-- WHAT YOU SHOULD DO --
The expected response is the full set of records, unchanged.

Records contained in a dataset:
_ _ _ _

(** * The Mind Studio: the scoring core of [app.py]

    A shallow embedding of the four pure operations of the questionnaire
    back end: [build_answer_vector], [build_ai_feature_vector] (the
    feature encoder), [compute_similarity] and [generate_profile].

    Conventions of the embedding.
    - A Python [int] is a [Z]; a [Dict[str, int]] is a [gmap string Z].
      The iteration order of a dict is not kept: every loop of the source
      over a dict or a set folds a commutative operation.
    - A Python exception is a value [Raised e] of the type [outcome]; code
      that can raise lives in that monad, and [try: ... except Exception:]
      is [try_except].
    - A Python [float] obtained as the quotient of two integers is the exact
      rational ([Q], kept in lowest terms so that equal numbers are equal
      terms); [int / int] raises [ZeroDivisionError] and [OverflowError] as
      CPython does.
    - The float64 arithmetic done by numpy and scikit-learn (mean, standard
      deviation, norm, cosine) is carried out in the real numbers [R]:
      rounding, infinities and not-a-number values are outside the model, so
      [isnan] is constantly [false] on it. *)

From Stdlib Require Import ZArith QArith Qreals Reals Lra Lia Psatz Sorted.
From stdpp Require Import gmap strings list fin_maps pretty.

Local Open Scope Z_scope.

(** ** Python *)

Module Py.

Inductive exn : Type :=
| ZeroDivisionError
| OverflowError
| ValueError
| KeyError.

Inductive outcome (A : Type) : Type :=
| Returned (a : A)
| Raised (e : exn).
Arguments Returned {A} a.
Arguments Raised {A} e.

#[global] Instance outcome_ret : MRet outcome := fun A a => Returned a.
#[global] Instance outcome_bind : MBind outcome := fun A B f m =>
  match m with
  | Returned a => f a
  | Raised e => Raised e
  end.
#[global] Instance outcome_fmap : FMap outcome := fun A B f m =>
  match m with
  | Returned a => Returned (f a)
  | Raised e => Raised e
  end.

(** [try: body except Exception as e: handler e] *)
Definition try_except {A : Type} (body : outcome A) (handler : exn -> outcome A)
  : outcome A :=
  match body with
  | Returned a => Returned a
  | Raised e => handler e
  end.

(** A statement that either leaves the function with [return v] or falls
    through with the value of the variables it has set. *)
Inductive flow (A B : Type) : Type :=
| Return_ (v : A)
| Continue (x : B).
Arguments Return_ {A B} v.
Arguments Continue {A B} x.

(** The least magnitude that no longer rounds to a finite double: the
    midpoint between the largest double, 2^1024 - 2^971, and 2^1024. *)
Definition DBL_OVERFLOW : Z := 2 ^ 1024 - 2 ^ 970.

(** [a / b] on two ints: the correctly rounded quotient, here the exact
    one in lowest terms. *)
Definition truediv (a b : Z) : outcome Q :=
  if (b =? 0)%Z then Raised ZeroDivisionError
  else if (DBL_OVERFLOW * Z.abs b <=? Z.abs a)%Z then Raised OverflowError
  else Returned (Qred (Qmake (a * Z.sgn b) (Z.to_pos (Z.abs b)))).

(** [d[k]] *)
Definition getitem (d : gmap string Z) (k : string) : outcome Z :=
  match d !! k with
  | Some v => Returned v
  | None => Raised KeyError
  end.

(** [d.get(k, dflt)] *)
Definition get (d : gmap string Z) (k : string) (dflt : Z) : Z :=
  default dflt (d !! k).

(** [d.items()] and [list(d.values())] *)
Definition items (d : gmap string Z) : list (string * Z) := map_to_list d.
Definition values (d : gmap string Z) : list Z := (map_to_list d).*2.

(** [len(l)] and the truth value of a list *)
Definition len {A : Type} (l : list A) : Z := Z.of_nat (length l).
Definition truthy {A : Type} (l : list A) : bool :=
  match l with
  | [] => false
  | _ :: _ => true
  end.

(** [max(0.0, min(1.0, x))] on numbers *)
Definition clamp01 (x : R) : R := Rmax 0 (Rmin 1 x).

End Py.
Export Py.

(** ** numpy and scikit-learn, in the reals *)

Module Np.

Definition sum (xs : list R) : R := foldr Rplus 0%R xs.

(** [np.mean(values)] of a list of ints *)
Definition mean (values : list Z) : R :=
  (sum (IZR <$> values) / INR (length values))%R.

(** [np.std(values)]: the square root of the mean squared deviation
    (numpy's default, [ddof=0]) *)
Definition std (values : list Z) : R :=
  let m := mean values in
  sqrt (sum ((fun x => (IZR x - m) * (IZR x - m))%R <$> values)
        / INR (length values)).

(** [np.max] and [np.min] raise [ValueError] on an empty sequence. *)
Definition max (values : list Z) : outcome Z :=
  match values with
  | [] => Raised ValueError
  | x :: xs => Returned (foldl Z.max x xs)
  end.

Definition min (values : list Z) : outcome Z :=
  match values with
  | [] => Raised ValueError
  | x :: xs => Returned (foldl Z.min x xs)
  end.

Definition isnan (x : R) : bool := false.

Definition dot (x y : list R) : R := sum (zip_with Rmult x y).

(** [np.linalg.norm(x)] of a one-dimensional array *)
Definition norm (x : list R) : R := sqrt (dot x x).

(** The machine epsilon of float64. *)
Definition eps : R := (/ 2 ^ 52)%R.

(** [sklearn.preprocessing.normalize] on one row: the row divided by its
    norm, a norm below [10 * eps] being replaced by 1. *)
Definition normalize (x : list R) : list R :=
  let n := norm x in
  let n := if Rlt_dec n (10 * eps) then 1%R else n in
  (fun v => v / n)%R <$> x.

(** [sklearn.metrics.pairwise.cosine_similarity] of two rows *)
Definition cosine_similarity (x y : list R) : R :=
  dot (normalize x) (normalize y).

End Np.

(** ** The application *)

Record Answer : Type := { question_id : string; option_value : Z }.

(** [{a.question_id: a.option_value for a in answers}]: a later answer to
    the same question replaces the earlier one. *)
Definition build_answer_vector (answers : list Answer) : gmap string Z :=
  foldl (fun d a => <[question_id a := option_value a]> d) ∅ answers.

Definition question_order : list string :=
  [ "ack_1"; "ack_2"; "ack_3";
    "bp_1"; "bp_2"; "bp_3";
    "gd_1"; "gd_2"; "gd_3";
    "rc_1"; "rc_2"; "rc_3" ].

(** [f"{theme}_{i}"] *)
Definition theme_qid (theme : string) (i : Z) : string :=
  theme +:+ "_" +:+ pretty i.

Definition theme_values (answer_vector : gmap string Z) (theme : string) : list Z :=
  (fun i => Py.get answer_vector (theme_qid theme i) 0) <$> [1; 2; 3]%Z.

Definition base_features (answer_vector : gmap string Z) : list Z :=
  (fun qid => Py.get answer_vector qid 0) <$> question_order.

_ _ _ _

-- TASK RESULT --
(** * The Mind Studio: the scoring core of [app.py]

    A shallow embedding of the four pure operations of the questionnaire
    back end: [build_answer_vector], [build_ai_feature_vector] (the
    feature encoder), [compute_similarity] and [generate_profile].

    Conventions of the embedding.
    - A Python [int] is a [Z]; a [Dict[str, int]] is a [gmap string Z].
      The iteration order of a dict is not kept: every loop of the source
      over a dict or a set folds a commutative operation.
    - A Python exception is a value [Raised e] of the type [outcome]; code
      that can raise lives in that monad, and [try: ... except Exception:]
      is [try_except].
    - A Python [float] obtained as the quotient of two integers is the exact
      rational ([Q], kept in lowest terms so that equal numbers are equal
      terms); [int / int] raises [ZeroDivisionError] and [OverflowError] as
      CPython does.
    - The float64 arithmetic done by numpy and scikit-learn (mean, standard
      deviation, norm, cosine) is carried out in the real numbers [R]:
      rounding, infinities and not-a-number values are outside the model, so
      [isnan] is constantly [false] on it. *)

From Stdlib Require Import ZArith QArith Qreals Reals Lra Lia Psatz Sorted.
From stdpp Require Import gmap strings list fin_maps pretty.

Local Open Scope Z_scope.

(** ** Python *)

Module Py.

Inductive exn : Type :=
| ZeroDivisionError
| OverflowError
| ValueError
| KeyError.

Inductive outcome (A : Type) : Type :=
| Returned (a : A)
| Raised (e : exn).
Arguments Returned {A} a.
Arguments Raised {A} e.

#[global] Instance outcome_ret : MRet outcome := fun A a => Returned a.
#[global] Instance outcome_bind : MBind outcome := fun A B f m =>
  match m with
  | Returned a => f a
  | Raised e => Raised e
  end.
#[global] Instance outcome_fmap : FMap outcome := fun A B f m =>
  match m with
  | Returned a => Returned (f a)
  | Raised e => Raised e
  end.

(** [try: body except Exception as e: handler e] *)
Definition try_except {A : Type} (body : outcome A) (handler : exn -> outcome A)
  : outcome A :=
  match body with
  | Returned a => Returned a
  | Raised e => handler e
  end.

(** A statement that either leaves the function with [return v] or falls
    through with the value of the variables it has set. *)
Inductive flow (A B : Type) : Type :=
| Return_ (v : A)
| Continue (x : B).
Arguments Return_ {A B} v.
Arguments Continue {A B} x.

(** The least magnitude that no longer rounds to a finite double: the
    midpoint between the largest double, 2^1024 - 2^971, and 2^1024. *)
Definition DBL_OVERFLOW : Z := 2 ^ 1024 - 2 ^ 970.

(** [a / b] on two ints: the correctly rounded quotient, here the exact
    one in lowest terms. *)
Definition truediv (a b : Z) : outcome Q :=
  if (b =? 0)%Z then Raised ZeroDivisionError
  else if (DBL_OVERFLOW * Z.abs b <=? Z.abs a)%Z then Raised OverflowError
  else Returned (Qred (Qmake (a * Z.sgn b) (Z.to_pos (Z.abs b)))).

(** [d[k]] *)
Definition getitem (d : gmap string Z) (k : string) : outcome Z :=
  match d !! k with
  | Some v => Returned v
  | None => Raised KeyError
  end.

(** [d.get(k, dflt)] *)
Definition get (d : gmap string Z) (k : string) (dflt : Z) : Z :=
  default dflt (d !! k).

(** [d.items()] and [list(d.values())] *)
Definition items (d : gmap string Z) : list (string * Z) := map_to_list d.
Definition values (d : gmap string Z) : list Z := (map_to_list d).*2.

(** [len(l)] and the truth value of a list *)
Definition len {A : Type} (l : list A) : Z := Z.of_nat (length l).
Definition truthy {A : Type} (l : list A) : bool :=
  match l with
  | [] => false
  | _ :: _ => true
  end.

(** [max(0.0, min(1.0, x))] on numbers *)
Definition clamp01 (x : R) : R := Rmax 0 (Rmin 1 x).

End Py.
Export Py.

(** ** numpy and scikit-learn, in the reals *)

Module Np.

Definition sum (xs : list R) : R := foldr Rplus 0%R xs.

(** [np.mean(values)] of a list of ints *)
Definition mean (values : list Z) : R :=
  (sum (IZR <$> values) / INR (length values))%R.

(** [np.std(values)]: the square root of the mean squared deviation
    (numpy's default, [ddof=0]) *)
Definition std (values : list Z) : R :=
  let m := mean values in
  sqrt (sum ((fun x => (IZR x - m) * (IZR x - m))%R <$> values)
        / INR (length values)).

(** [np.max] and [np.min] raise [ValueError] on an empty sequence. *)
Definition max (values : list Z) : outcome Z :=
  match values with
  | [] => Raised ValueError
  | x :: xs => Returned (foldl Z.max x xs)
  end.

Definition min (values : list Z) : outcome Z :=
  match values with
  | [] => Raised ValueError
  | x :: xs => Returned (foldl Z.min x xs)
  end.

Definition isnan (x : R) : bool := false.

Definition dot (x y : list R) : R := sum (zip_with Rmult x y).

(** [np.linalg.norm(x)] of a one-dimensional array *)
Definition norm (x : list R) : R := sqrt (dot x x).

(** The machine epsilon of float64. *)
Definition eps : R := (/ 2 ^ 52)%R.

(** [sklearn.preprocessing.normalize] on one row: the row divided by its
    norm, a norm below [10 * eps] being replaced by 1. *)
Definition normalize (x : list R) : list R :=
  let n := norm x in
  let n := if Rlt_dec n (10 * eps) then 1%R else n in
  (fun v => v / n)%R <$> x.

(** [sklearn.metrics.pairwise.cosine_similarity] of two rows *)
Definition cosine_similarity (x y : list R) : R :=
  dot (normalize x) (normalize y).

End Np.

(** ** The application *)

Record Answer : Type := { question_id : string; option_value : Z }.

(** [{a.question_id: a.option_value for a in answers}]: a later answer to
    the same question replaces the earlier one. *)
Definition build_answer_vector (answers : list Answer) : gmap string Z :=
  foldl (fun d a => <[question_id a := option_value a]> d) ∅ answers.

Definition question_order : list string :=
  [ "ack_1"; "ack_2"; "ack_3";
    "bp_1"; "bp_2"; "bp_3";
    "gd_1"; "gd_2"; "gd_3";
    "rc_1"; "rc_2"; "rc_3" ].

(** [f"{theme}_{i}"] *)
Definition theme_qid (theme : string) (i : Z) : string :=
  theme +:+ "_" +:+ pretty i.

Definition theme_values (answer_vector : gmap string Z) (theme : string) : list Z :=
  (fun i => Py.get answer_vector (theme_qid theme i) 0) <$> [1; 2; 3]%Z.

Definition base_features (answer_vector : gmap string Z) : list Z :=
  (fun qid => Py.get answer_vector qid 0) <$> question_order.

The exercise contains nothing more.